ADVANCED PYTHON PROGRAMMING
Objects Incarnate
This time, we go over many more behaviors that objects have to offer, and see just how powerful Python can get.
Last time, we saw that objects comprise of an ID, a type and a value—and that the type is by far the most interesting. We’ve covered display, equality and comparison, so it’s time for some more exciting tricks.
Truth or Dare
Any object can have a boolean value—its state being either “on” or “off”. To make this value easily accessible—for example, to use the object as-is in an if
statement—you’d have to implement the __bool__
method (unfortunately named __nonzero__
in Python 2):
>>> class A:
... def __init__(self, x):
... self.x = x
... def __bool__(self):
... return self.x > 0
>>> a = A(1)
>>> if a:
... print(f'{a} is positive')
<A object at 0x...> is positive
>>> a = A(0)
>>> if a:
... print(f'{a} is positive')
# Nothing.
This is important not only because it’s neat, but because of an important design guideline, called the Principle of Least Astonishment. The idea behind it is that users expect their tools, which includes your code, to behave in a predictable way; and while meeting those expectations is good design, surprising the user is frowned upon. Consider this first-in, first-out (FIFO) queue:
class Queue:
def __init__(self):
self.items = []
def add(self, item):
self.items.append(item)
def get(self):
if not self.items:
raise Exception('queue is empty')
return self.items.pop(0)
The queue actually uses a list (which is a last-in, first-out [LIFO] stack), but pops items off of its other end, making it handy in some situations. But then:
>>> q = Queue()
>>> q.add(1)
>>> if q:
... print(q.get())
1
>>> if q:
... print(q.get())
Traceback (most recent call last):
...
Exception: queue is empty
By default, every object evaluates to True
—and since we didn’t tell it any different, Python assumed that this is the case for our object, too. But containers such as lists, dictionaries, or, indeed, our Queue
, are expected to evaluate to False
when they’re empty, which led the user to make the mistake of reading from an empty queue. If only we’d…
class Queue:
... # Same as before
def __bool__(self):
return len(self.items) > 0
# Or return bool(self.items)
# Or even just return self.items
Then the user would be least astonished:
>>> q = Queue()
>>> q.add(1)
>>> if q:
... print(q.get())
1
>>> if q:
... print(q.get())
# Nothing.
Scott Meyers has a brilliant talk on the Most Important Principle of Design, where he phrases it thusly: “make interfaces that are easy to use correctly, and hard to use incorrectly”. While the first part is pretty straight-forward—I mean, of course anyone would try to make their interface nice and easy—the second one is very thought-provoking. Scott elaborates, and makes the revolutionary statement that users are not stupid: if they’re trying to get your code to work, they’re probably (somewhat) smart or capable, (somewhat) motivated, and are willing to read (some) documentation. Nobody goes to work thinking, “today, I’m going to do a terrible job”—so if they still mess it up, it’s your fault as much as theirs.

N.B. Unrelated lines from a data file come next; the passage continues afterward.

Lemma padded_ge det :
  (1 <= det)%nat ->
  (2 * det <= fbp.projection_size_padded det)%nat /\
  (64 <= fbp.projection_size_padded det)%nat.
Proof.
  intros Hd. unfold fbp.projection_size_padded.
  pose proof (Nat.log2_up_spec (2 * det) ltac:(lia)) as [_ Hup]. lia.
Qed.

(** ** Symbolic evaluation of the tensor operations *)

Ltac bounds := unfold in_bounds; repeat (constructor; try lia).

Ltac list_step :=
  cbn [bind guard shape flat length firstn skipn app nth combine map fst snd
       rev remove_at insert_at set_nth last removelast List.repeat
       filter is_infer known seq index_of existsb forallb andb orb negb].

Lemma ltb_true a b : (a < b)%nat -> (a <? b)%nat = true.
Proof. apply Nat.ltb_lt. Qed.

Lemma get_reshaped {A : Type} (t : tensor A) s idx idx0 :
  ravel s idx = ravel (shape t) idx0 ->
  get (Tensor s (flat t)) idx = get t idx0.
Proof. intros H. unfold get. cbn [shape flat]. now rewrite H. Qed.

Lemma filter_infer_D s : filter is_infer (map D s) = [].
Proof. induction s; auto. Qed.

Lemma known_D s : map known (map D s) = s.
Proof. rewrite map_map. apply map_id. Qed.

Lemma infer_shape_known m s :
  m = numel s -> infer_shape m (map D s) = Ok s.
Proof.
  intros ->. unfold infer_shape.
  rewrite filter_infer_D, known_D. cbn [length]. now rewrite Nat.eqb_refl.
Qed.

Lemma infer_shape_mismatch m s :
  m <> numel s -> infer_shape m (map D s) = Err RuntimeError.
Proof.
  intros Hne. unfold infer_shape.
  rewrite filter_infer_D, known_D. cbn [length].
  replace (m =? numel s)%nat with false by (symmetry; now apply Nat.eqb_neq).
  reflexivity.
Qed.

Lemma repeat4_spec {A : Type} (t : tensor A) d1 d2 d3 b :
  shape t = [1; d1; d2; d3]%nat ->
  exists r, repeat t [b; 1; 1; 1]%nat = Ok r /\
    shape r = [b; d1; d2; d3] /\
    forall b0 i j k, (b0 < b)%nat -> (i < d1)%nat -> (j < d2)%nat -> (k < d3)%nat ->
      get r [b0; i; j; k] = get t [0; i; j; k]%nat.
Proof.
  intros Hs. unfold repeat. rewrite Hs. list_step. cbn [Nat.leb Nat.sub].
  list_step.
  eexists. split; [reflexivity|]. split.
  - cbn [shape build]. now rewrite !Nat.mul_1_l, Nat.mul_1_r.
  - intros b0 i j k Hb Hi Hj Hk. rewrite get_build by bounds.
    list_step. rewrite Nat.mod_1_r, !Nat.mod_small by assumption. reflexivity.
Qed.

Lemma repeat2_spec {A : Type} (t : tensor A) d1 d2 b :
  shape t = [d1; d2] ->
  exists r, repeat t [b; 1; 1; 1]%nat = Ok r /\
    shape r = [b; 1%nat; d1; d2] /\
    forall b0 i j, (b0 < b)%nat -> (i < d1)%nat -> (j < d2)%nat ->
      get r [b0; 0%nat; i; j] = get t [i; j].
Proof.
  intros Hs. unfold repeat. rewrite Hs. list_step. cbn [Nat.leb Nat.sub].
  list_step.
  eexists. split; [reflexivity|]. split.
  - cbn [shape build]. now rewrite !Nat.mul_1_l, Nat.mul_1_r.
  - intros b0 i j Hb Hi Hj. rewrite get_build by bounds.
    list_step. rewrite !Nat.mod_small by assumption. reflexivity.
Qed.

Lemma grid_sample_spec (input grid : tensor R) n c h w ho wo :
  shape input = [n; c; h; w] -> shape grid = [n; ho; wo; 2%nat] ->
  (1 <= h)%nat -> (1 <= w)%nat ->
  exists r, grid_sample input grid = Ok r /\
    shape r = [n; c; ho; wo] /\
    forall b ch i j, (b < n)%nat -> (ch < c)%nat -> (i < ho)%nat -> (j < wo)%nat ->
      get r [b; ch; i; j] =
      bilinear (fun y x => get input [b; ch; y; x]) h w
               (get grid [b; i; j; 0%nat]) (get grid [b; i; j; 1%nat]).
Proof.
  intros Hi Hg Hh Hw. unfold grid_sample. rewrite Hi, Hg.
  rewrite Nat.eqb_refl, !ltb_true by lia.
  list_step. cbn [Nat.eqb]. list_step.
  eexists. split; [reflexivity|]. split; [reflexivity|].
  intros. rewrite get_build by bounds. reflexivity.
Qed.

Lemma grid_sample_empty (input grid : tensor R) n c h w :
  shape input = [n; c; h; w] -> (h = 0 \/ w = 0)%nat ->
  grid_sample input grid = Err RuntimeError.
Proof.
  intros Hi Hz. unfold grid_sample. rewrite Hi.
  destruct (shape grid) as [|ng [|ho [|wo [|two [|]]]]]; try reflexivity.
  replace ((n =? ng) && (two =? 2) && (0 <? h) && (0 <? w))%nat with false; [reflexivity|].
  symmetry. destruct Hz; subst; cbn [Nat.ltb Nat.leb]; 
    rewrite ?andb_false_r; reflexivity.
Qed.
(** * VideoGen control plane: a shallow embedding and its verified properties

    The development embeds the control-plane code of the repository
    (orchestrator, worker, cost ledger, rate limiter, job routes, queue
    service, Redis client wrapper, the connection registry of the SSE hub,
    prompt validation) as executable Rocq functions over an explicit world
    state, and proves properties of those functions.

    Conventions.
    - Money ([Decimal] in the source) is an integer number of hundredths.
      The sums that the budget checks compute are sums of [Decimal]s and
      are exact.  The total that a charge writes goes through a float
      ([float(new_total)], read back as [Decimal(str(...))]); a whole
      number of cents of at most fifteen significant digits comes back as
      it was written, and the column is modelled as holding the number
      itself.  Amounts below a cent and the rounding of larger totals are
      outside the model: a property that depends on the total a charge has
      written says no more than the rounding keeps (the order of the
      amounts), or it is about given amounts.
    - Python exceptions are values of [Exn]; a computation is a function
      from the world to a result (a value or a raised exception) and the
      next world.
    - Every call that leaves the process (relational store, broker) goes
      through [io], which consumes one entry of the world's fault schedule:
      the call either raises the scheduled exception or is performed.
    - One caller runs at a time: locks and semaphores have no effect.
    - Strings are ASCII.  The clock is read where the code reads it and
      passed as an argument. *)

From Stdlib Require Import ZArith List Bool Lia Sorted QArith Ascii.
From stdpp Require Import gmap strings list pretty sorting.

Local Open Scope string_scope.
Local Open Scope Z_scope.

(** ** shared/errors.py *)

Module Errors.

(** The exception classes the control plane raises or catches.  The first
    five derive from [PipelineError] in the source; [HTTPException] is
    FastAPI's; [ImportError] is Python's; [OtherException] stands for any
    other subclass of [Exception] (driver errors, [ValueError], ...). *)
Inductive Exn : Type :=
| PipelineError (message : string) (code : option string)
| BudgetExceededError (message : string) (code : option string)
| RetryableError (message : string) (code : option string)
| ValidationError (message : string) (code : option string)
| RateLimitError (message : string) (retry_after : Z) (code : option string)
| HTTPException (status_code : Z) (detail : string)
| ImportError (message : string)
| OtherException (message : string).

(** [isinstance(e, PipelineError)], subclasses included. *)
Definition is_PipelineError (e : Exn) : bool :=
  match e with
  | PipelineError _ _ | BudgetExceededError _ _ | RetryableError _ _
  | ValidationError _ _ | RateLimitError _ _ _ => true
  | _ => false
  end.

Definition is_BudgetExceededError (e : Exn) : bool :=
  match e with BudgetExceededError _ _ => true | _ => false end.

Definition is_RetryableError (e : Exn) : bool :=
  match e with RetryableError _ _ => true | _ => false end.

Definition is_ImportError (e : Exn) : bool :=
  match e with ImportError _ => true | _ => false end.

Definition is_HTTPException (e : Exn) : bool :=
  match e with HTTPException _ _ => true | _ => false end.

Definition is_ValidationError (e : Exn) : bool :=
  match e with ValidationError _ _ => true | _ => false end.

Definition is_RateLimitError (e : Exn) : bool :=
  match e with RateLimitError _ _ _ => true | _ => false end.

(** [str(e)].  The classes of the repository pass their message to
    [Exception.__init__]; [HTTPException] prints its status code and its
    detail. *)
Definition str (e : Exn) : string :=
  match e with
  | PipelineError m _ | BudgetExceededError m _ | RetryableError m _
  | ValidationError m _ | RateLimitError m _ _ => m
  | HTTPException c d => pretty c +:+ ": " +:+ d
  | ImportError m | OtherException m => m
  end.

(** [getattr(e, "code", default)]: the attribute exists (possibly [None])
    on the [PipelineError] family only. *)
Definition getattr_code (e : Exn) (default : string) : option string :=
  match e with
  | PipelineError _ c | BudgetExceededError _ c | RetryableError _ c
  | ValidationError _ c | RateLimitError _ _ c => c
  | _ => Some default
  end.

End Errors.
Export Errors.

(** ** Data model *)

(** [Decimal], in hundredths. *)
Definition Decimal := Z.

(** Printing of a cost that was stored through [float(...)] and read back
    through [Decimal(str(...))]: the shortest decimal expansion, with at
    least one fractional digit. *)
Definition str_float (c : Decimal) : string :=
  let sign := if c <? 0 then "-" else "" in
  let a := Z.abs c in
  let whole := pretty (a / 100) in
  let frac := a mod 100 in
  if frac mod 10 =? 0 then sign +:+ whole +:+ "." +:+ pretty (frac / 10)
  else sign +:+ whole +:+ "." +:+ pretty (frac / 10) +:+ pretty (frac mod 10).

(** Printing of a [Decimal] literal with two fractional digits. *)
Definition str_decimal2 (c : Decimal) : string :=
  let sign := if c <? 0 then "-" else "" in
  let a := Z.abs c in
  sign +:+ pretty (a / 100) +:+ "." +:+ pretty ((a mod 100) / 10)
       +:+ pretty ((a mod 100) mod 10).

(** A row of table [jobs] (the columns the control plane reads or writes). *)
Record JobRow : Type := mkJob {
  id : string;
  user_id : string;
  status : string;
  progress : Z;
  current_stage : option string;
  error_message : option string;
  video_url : option string;
  total_cost : Decimal;
  created_at : string
}.

(** The argument of [table("jobs").update({...})]: the columns present in
    the dictionary. *)
Record JobPatch : Type := mkPatch {
  p_status : option string;
  p_progress : option Z;
  p_current_stage : option string;
  p_error_message : option string;
  p_video_url : option string;
  p_total_cost : option Decimal
}.

Definition no_patch : JobPatch := mkPatch None None None None None None.

Definition or_else {A} (o : option A) (d : A) : A :=
  match o with Some a => a | None => d end.

Definition or_keep {A} (o : option A) (d : option A) : option A :=
  match o with Some a => Some a | None => d end.

Definition apply_patch (p : JobPatch) (j : JobRow) : JobRow :=
  {| id := id j;
     user_id := user_id j;
     status := or_else (p_status p) (status j);
     progress := or_else (p_progress p) (progress j);
     current_stage := or_keep (p_current_stage p) (current_stage j);
     error_message := or_keep (p_error_message p) (error_message j);
     video_url := or_keep (p_video_url p) (video_url j);
     total_cost := or_else (p_total_cost p) (total_cost j);
     created_at := created_at j |}.

(** A row of table [job_stages]. *)
Record StageRow : Type := mkStage {
  sr_job_id : string;
  sr_stage_name : string;
  sr_status : string;
  sr_fallback_mode : bool;
  sr_fallback_reason : string
}.

(** A row of table [job_costs]. *)
Record CostRow : Type := mkCost {
  cr_job_id : string;
  cr_stage_name : string;
  cr_api_name : string;
  cr_cost : Decimal
}.

(** The [data] dictionaries of the events the control plane publishes. *)
Inductive EventData : Type :=
| StageStarted (stage : string)
| StageCompleted (stage : string) (duration : option Z)
| ProgressData (progress : Z) (stage : string)
| ErrorData (error : string) (code : option string) (retryable : bool)
| CompletedData (video_url : string) (total_cost : Decimal).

Don’t Call Us; We’ll Call You
Then there are callables—functions, first and foremost, but any object can be invoked if we so desire:
>>> class A:
... def __call__(self, x, y):
... return x + y
>>> a = A()
>>> a(1, 2)
3
There’s not much to say about callable objects in terms of their callability—all the tricks we learnt for functions still apply. However, they’re particularly interesting when combined with decorators—and this time, we’ll start with 2nd order decorators first. Remember that brain spasm, when you first saw this:
>>> def multiply(m):
... def decorator(f):
... def wrapper(*args, **kwargs):
... return m * f(*args, **kwargs)
... return wrapper
... return decorator>>> @multiply(2)
... def inc(x):
... return x + 1>>> inc(1)
4 # (1 + 1) * 2
Functions can get pretty difficult to read with all that nesting. Luckily, classes are much better at managing state while remaining flat, and they have two invocation points: their constructor (__init__
), and their call (__call__
):
>>> class Multiply:
... def __init__(self, m):
... self.m = m
... def __call__(self, f):
... def wrapper(*args, **kwargs):
... return self.m * f(*args, **kwargs)
... return wrapper>>> @Multiply(2)
... def inc(x):
... return x + 1>>> inc(1)
4
This shouldn’t come as a surprise: remember the decoration line is an expression, so we might as well have defined double = Multiply(2)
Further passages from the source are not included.